2. Disallowance of Rs. 41,55,712 under section 40(a)(i) for non-deduction of tax at source on technical service charges.

Issue-wise Detailed Analysis:

1. Eligibility for Deduction under Section 80HHC for Exports Made from a Third Country:

The primary issue revolves around whether the assessee is eligible for a deduction under section 80HHC for goods exported from the USA to Bangladesh, bypassing India. The Assessing Officer (A.O.) disallowed the deduction, arguing that the goods must be exported from India to qualify under section 80HHC. The CIT(A) allowed the deduction, emphasizing that the main objective of section 80HHC is to augment foreign exchange, which the assessee achieved.

The CIT(A) relied on precedents like the Bombay High Court's decision in Bombay Burma Trading Corporation and the ITAT Mumbai's decision in S.M. Energy Teknik and Electronics Ltd., which supported the view that physical export from India is not a necessity for claiming deductions under section 80HHC.
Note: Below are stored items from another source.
(** * curl-parser: a shallow embedding of the command parser and its properties

    The development follows [parser.go] (the current parser) and the earlier
    parser kept next to it (the one without cookie support).  Go strings are
    byte strings, modelled by [string]; Go maps by [gmap string _].  The
    functions of the Go standard library that the parser calls ([strings],
    [regexp], [net/url], [fmt.Sscanf]) are modelled in the first three
    modules, the parser itself in [Parser] and [ParserV1]. *)

From Stdlib Require Import Ascii String ZArith Lia.
From stdpp Require Import gmap strings list.

Local Open Scope string_scope.
Local Open Scope list_scope.

(** ** Bytes *)

Definition dquote : ascii := "034"%char.
Definition squote : ascii := "039"%char.
Definition LF : ascii := "010"%char.
Definition TAB : ascii := "009"%char.
Definition VT : ascii := "011"%char.
Definition FF : ascii := "012"%char.
Definition CR : ascii := "013"%char.

Definition byte_in (lo hi c : ascii) : bool := Ascii.leb lo c && Ascii.leb c hi.

Definition is_lower (c : ascii) : bool := byte_in "a" "z" c.
Definition is_upper (c : ascii) : bool := byte_in "A" "Z" c.
Definition is_digit (c : ascii) : bool := byte_in "0" "9" c.
Definition is_alpha (c : ascii) : bool := is_lower c || is_upper c.

(** ** Package [strings] *)

Module GoStrings.

(** [strip_prefix s p] is the rest of [s] behind the prefix [p]. *)
Fixpoint strip_prefix (s p : string) {struct p} : option string :=
  match p with
  | EmptyString => Some s
  | String a p' =>
      match s with
      | EmptyString => None
      | String b s' => if Ascii.eqb a b then strip_prefix s' p' else None
      end
  end.

Definition HasPrefix (s p : string) : bool :=
  match strip_prefix s p with Some _ => true | None => false end.

Definition TrimPrefix (s p : string) : string :=
  match strip_prefix s p with Some t => t | None => s end.

(** some tail of [s] is [p] *)
Fixpoint HasSuffix (s p : string) : bool :=
  String.eqb s p
  || match s with
     | EmptyString => false
     | String _ t => HasSuffix t p
     end.

(** [strings.Cut] for a separator that is not empty: the text before and
    after its first occurrence. *)
Fixpoint Cut (s sep : string) : option (string * string) :=
  match strip_prefix s sep with
  | Some after => Some (EmptyString, after)
  | None =>
      match s with
      | EmptyString => None
      | String c t =>
          match Cut t sep with
          | Some (before, after) => Some (String c before, after)
          | None => None
          end
      end
  end.

(** The text before and after the last occurrence of [sep]
    ([strings.LastIndex] and the two slices around it). *)
Fixpoint CutLast (s sep : string) : option (string * string) :=
  let here :=
    match strip_prefix s sep with
    | Some after => Some (EmptyString, after)
    | None => None
    end in
  match s with
  | EmptyString => here
  | String c t =>
      match CutLast t sep with
      | Some (before, after) => Some (String c before, after)
      | None => here
      end
  end.

Definition Contains (s sub : string) : bool :=
  match Cut s sub with Some _ => true | None => false end.

(** Number of non-overlapping occurrences of [sep] (not empty). *)
Fixpoint count_upto (n : nat) (s sep : string) : nat :=
  match n with
  | O => O
  | S n' =>
      match Cut s sep with
      | Some (_, after) => S (count_upto n' after sep)
      | None => O
      end
  end.

Definition Count (s sep : string) : nat := count_upto (String.length s) s sep.

(** At most [n] cuts at [sep], from the left. *)
Fixpoint split_upto (n : nat) (s sep : string) : list string :=
  match n with
  | O => [s]
  | S n' =>
      match Cut s sep with
      | Some (before, after) => before :: split_upto n' after sep
      | None => [s]
      end
  end.

(** [strings.SplitN(s, sep, n)] for [n > 0] and [strings.Split(s, sep)],
    [sep] not empty.  Every cut removes at least one byte, so
    [String.length s] cuts are all there can be. *)
Definition SplitN (s sep : string) (n : nat) : list string :=
  match n with
  | O => []
  | S n' => split_upto n' s sep
  end.

Definition Split (s sep : string) : list string :=
  split_upto (String.length s) s sep.

Fixpoint Join (elems : list string) (sep : string) : string :=
  match elems with
  | [] => EmptyString
  | [x] => x
  | x :: rest => x +:+ sep +:+ Join rest sep
  end.

Fixpoint replace_upto (n : nat) (s old new : string) : string :=
  match n with
  | O => s
  | S n' =>
      match Cut s old with
      | Some (before, after) => before +:+ new +:+ replace_upto n' after old new
      | None => s
      end
  end.

(** [strings.ReplaceAll(s, old, new)], [old] not empty. *)
Definition ReplaceAll (s old new : string) : string :=
  replace_upto (String.length s) s old new.

Definition upper_byte (c : ascii) : ascii :=
  if is_lower c then ascii_of_nat (nat_of_ascii c - 32) else c.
However, the revenue argued that the deduction under section 80HHC is strictly for exports out of India, as per the definition provided in the Income-tax Act and the Foreign Trade (Development and Regulation) Act, 1992 (FTDR Act). The revenue cited various judgments including Sanjeev Malhotra vs. CIT and Laxmi Industries vs. CIT, which upheld the requirement of physical export from India.
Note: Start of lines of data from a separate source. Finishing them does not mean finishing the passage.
(** * dynel: reactive values, event bus and component assembly

    A shallow embedding of [src/utils.ts] (classes [State] and [Event]) and
    of [src/dynel.ts] (class [Dynel]), followed by the properties of the
    written specification that were checked against it.

    Conventions of the embedding.
    - JavaScript objects live in heaps indexed by address, so that aliasing
      and identity are visible: a [State] object is an index into
      [states], an [Event] object an index into [events].
    - The static [Map]s of the classes are [gmap]s from strings to
      addresses.
    - A callback is a tagged function from the received value to the
      commands it issues against the [State]/[Event] API; running a callback
      may therefore re-enter [set] or [trigger].  Nesting depth is bounded by
      a fuel argument, which plays the role of the call stack.
    - Every call of a callback, every return from one and every store into a
      [State] is appended to a trace. *)

From Stdlib Require Import ZArith Ascii String.
From stdpp Require Import gmap strings list fin_maps pretty.

Set Warnings "-register-all".
Open Scope string_scope.
Open Scope list_scope.
Open Scope stdpp_scope.
Open Scope nat_scope.

(* ===================================================================== *)
(** * Part I. Definitions                                                 *)
(* ===================================================================== *)

(** ** JavaScript values *)

Inductive jsval :=
| VUndef
| VNull
| VBool (b : bool)
| VNum (n : Z)
| VStr (s : string)
| VObj (o : nat).

#[global] Instance jsval_eq_dec : EqDecision jsval.
Proof. solve_decision. Defined.

(** [ToBoolean] on the values above. *)
Definition truthy (v : jsval) : bool :=
  match v with
  | VUndef | VNull => false
  | VBool b => b
  | VNum n => negb (n =? 0)%Z
  | VStr s => negb (String.eqb s "")
  | VObj _ => true
  end.

(** [Number.MAX_SAFE_INTEGER], [2 ** 53 - 1]. *)
Definition MAX_SAFE_INTEGER : Z := 9007199254740991.

(** [String(v)], where the values above determine it.  A number is an
    integer here: up to [Number.MAX_SAFE_INTEGER] in absolute value its
    text is its decimal numeral; beyond, not every integer is a number, and
    the text of those that are is rounded to seventeen digits or written
    with an exponent, which is left out ([None]).  The text of an object
    depends on the object (the elements of an array, the class of a DOM
    node, a [toString] of its own), which an address does not tell: it is
    left out as well. *)
Definition js_String (v : jsval) : option string :=
  match v with
  | VUndef => Some "undefined"
  | VNull => Some "null"
  | VBool true => Some "true"
  | VBool false => Some "false"
  | VNum n => if (Z.abs n <=? MAX_SAFE_INTEGER)%Z then Some (pretty n) else None
  | VStr s => Some s
  | VObj _ => None
  end.

(** ** Keys and instance identifiers ([src/dynel.ts]) *)

(** [Dynel.key(uid, name)] returns [name + "." + uid]. *)
Definition Dynel_key (uid name : string) : string :=
  name +:+ "." +:+ uid.

(** The [uid] computed by the constructor:
    [(Date.now() * 100 + Math.trunc(Math.random() * 10000)).toString()].
    [now] is the reading of [Date.now()], [draw] the integer
    [Math.trunc(Math.random() * 10000)], which ranges over [0 .. 9999]. *)
Definition Dynel_uid (now draw : Z) : string :=
  pretty (now * 100 + draw)%Z.

Definition draw_in_range (draw : Z) : Prop := (0 <= draw < 10000)%Z.

(** ** Callbacks, heaps and the world ([src/utils.ts]) *)

(** What a callback may do: the public operations of [State] and [Event].
    [CGet] and [CStaticGet] read a value and continue with commands that
    depend on it. *)
Inductive cmd :=
| CSet (a : nat) (v : jsval)                               (* s.set(v) *)
| CGet (a : nat) (k : jsval → list cmd)                    (* s.get() *)
| CSubscribe (a : nat) (tag : string) (body : jsval → list cmd)
                                                           (* s.subscribe(cb) *)
| CNew (init : jsval) (name : option string) (now : Z)     (* new State(init, name) *)
| CStaticSet (name : string) (v : jsval)                   (* State.set(name, v) *)
| CStaticGet (name : string) (k : jsval → list cmd)        (* State.get(name) *)
| CStaticSubscribe (name : string) (tag : string) (body : jsval → list cmd)
                                                           (* State.subscribe(name, cb) *)
| CAddListener (name : string) (tag : string) (body : jsval → list cmd)
                                                           (* Event.addListener(name, cb) *)
| CTrigger (name : string) (payload : jsval).              (* Event.trigger(name, payload) *)

(** [Listener<T>]: a function object.  The tag only names it in traces. *)
Record Listener := mkListener {
  ltag : string;
  lbody : jsval → list cmd
}.

(** A listener that only observes: its body issues no command. *)
Definition observer (tag : string) : Listener := mkListener tag (λ _, []).

Definition is_observer (l : Listener) : Prop := ∀ v, lbody l v = [].

(** An object of class [State]. *)
Record StateObj := mkState {
  s_name : string;
  s_value : jsval;
  s_setCallbacks : list Listener
}.

(** An object of class [Event]. *)
Record EventObj := mkEvent {
  e_name : string;
  e_listeners : list Listener
}.

(** Observable steps. *)
Inductive event :=
| EvStore (a : nat) (v : jsval)        (* this.value = v  on the State at a *)
| EvCall (tag : string) (v : jsval)    (* a listener is entered with v *)
| EvRet (tag : string).                (* that listener returns *)

#[global] Instance event_eq_dec : EqDecision event.
Proof. solve_decision. Defined.

(** A template request handed to the network ([fetch(url)] in
    [Dynel.fetch]), with what the suspended call needs when it resumes. *)
Record Request := mkRequest {
  rq_url : string;
  rq_kind : string;
  rq_state : nat;
  rq_onResult : Listener;
  rq_done : bool
}.

Record World := mkWorld {
  states : list StateObj;                  (* heap of State objects *)
  State_instanceMap : gmap string nat;     (* State.instanceMap *)
  events : list EventObj;                  (* heap of Event objects *)
  Event_instanceMap : gmap string nat;     (* Event.instanceMap *)
  trace : list event;
  Dynel_instanceMap : gmap string (list (string * string));
                                           (* Dynel.instanceMap: uid to the
                                              attributes of the element *)
  Dynel_fetchCache : gmap string nat;      (* Dynel.fetchCache *)
  requests : list Request;                 (* calls of the network fetch *)
  nodes : list string;                     (* container nodes created by
                                              Dynel.fetch, with their innerHTML *)
  Dynel_baseUrl : string;
  Dynel_extension : string;
  Dynel_propPrefix : string
}.

Definition empty_world : World :=
  mkWorld [] ∅ [] ∅ [] ∅ ∅ [] [] "/components/" ".dynel.html" "prop-".

Definition with_states (f : list StateObj → list StateObj) (w : World) : World :=
  mkWorld (f (states w)) (State_instanceMap w) (events w) (Event_instanceMap w)
    (trace w) (Dynel_instanceMap w) (Dynel_fetchCache w) (requests w) (nodes w)
    (Dynel_baseUrl w) (Dynel_extension w) (Dynel_propPrefix w).

Definition with_State_instanceMap (f : gmap string nat → gmap string nat)
    (w : World) : World :=
  mkWorld (states w) (f (State_instanceMap w)) (events w) (Event_instanceMap w)
    (trace w) (Dynel_instanceMap w) (Dynel_fetchCache w) (requests w) (nodes w)
    (Dynel_baseUrl w) (Dynel_extension w) (Dynel_propPrefix w).

Definition with_events (f : list EventObj → list EventObj) (w : World) : World :=
  mkWorld (states w) (State_instanceMap w) (f (events w)) (Event_instanceMap w)
    (trace w) (Dynel_instanceMap w) (Dynel_fetchCache w) (requests w) (nodes w)
    (Dynel_baseUrl w) (Dynel_extension w) (Dynel_propPrefix w).

Definition with_Event_instanceMap (f : gmap string nat → gmap string nat)
    (w : World) : World :=
  mkWorld (states w) (State_instanceMap w) (events w) (f (Event_instanceMap w))
    (trace w) (Dynel_instanceMap w) (Dynel_fetchCache w) (requests w) (nodes w)
    (Dynel_baseUrl w) (Dynel_extension w) (Dynel_propPrefix w).

Definition log (e : event) (w : World) : World :=
  mkWorld (states w) (State_instanceMap w) (events w) (Event_instanceMap w)
    (trace w ++ [e]) (Dynel_instanceMap w) (Dynel_fetchCache w) (requests w)
    (nodes w) (Dynel_baseUrl w) (Dynel_extension w) (Dynel_propPrefix w).

Definition with_Dynel_instanceMap
    (f : gmap string (list (string * string)) → gmap string (list (string * string)))
    (w : World) : World :=
  mkWorld (states w) (State_instanceMap w) (events w) (Event_instanceMap w)
    (trace w) (f (Dynel_instanceMap w)) (Dynel_fetchCache w) (requests w) (nodes w)
    (Dynel_baseUrl w) (Dynel_extension w) (Dynel_propPrefix w).

Definition with_Dynel_fetchCache (f : gmap string nat → gmap string nat)
    (w : World) : World :=
  mkWorld (states w) (State_instanceMap w) (events w) (Event_instanceMap w)
    (trace w) (Dynel_instanceMap w) (f (Dynel_fetchCache w)) (requests w) (nodes w)
    (Dynel_baseUrl w) (Dynel_extension w) (Dynel_propPrefix w).

Definition with_requests (f : list Request → list Request) (w : World) : World :=
  mkWorld (states w) (State_instanceMap w) (events w) (Event_instanceMap w)
    (trace w) (Dynel_instanceMap w) (Dynel_fetchCache w) (f (requests w)) (nodes w)
    (Dynel_baseUrl w) (Dynel_extension w) (Dynel_propPrefix w).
The Tribunal, agreeing with the revenue, held that the term "export out of India" necessitates the goods leaving Indian territory. Since the goods in question never entered or left India, the transaction did not qualify as "export out of India." Thus, the assessee was not entitled to the deduction under section 80HHC. The Tribunal preferred to follow the High Court decisions over the ITAT decisions, setting aside the CIT(A)'s order and restoring the A.O.'s decision.

2. Disallowance of Rs. 41,55,712 under Section 40(a)(i) for Non-Deduction of Tax at Source on Technical Service Charges:

The second issue concerns the disallowance of Rs. 41,55,712 by the A.O. under section 40(a)(i) due to non-deduction of tax at source on payments made for technical service charges. The assessee argued that the payments were for training services provided outside India by foreign companies without a permanent establishment in India, thus not taxable in India under Article 7 of the DTAA between India and Germany.

The CIT(A) accepted the assessee's argument, noting that the payments were not for technical services as defined under section 9(1)(vii) but for training personnel to use imported products. The Tribunal upheld the CIT(A)'s decision, referencing the ITAT Delhi's ruling in DCIT vs. Parasrampuria Synthetics Ltd., which distinguished between rendering services using technical knowledge and charging fees for technical services.

The Tribunal concluded that since the payments were for training services and not for technical services as per the definition in section 9(1)(vii), the provisions of section 40(a)(i) were not applicable. Therefore, the disallowance was rightly deleted by the CIT(A).

Conclusion:

The appeal was partly allowed. The Tribunal denied the deduction under section 80HHC for exports from a third country but upheld the deletion of the disallowance under section 40(a)(i) for technical service charges.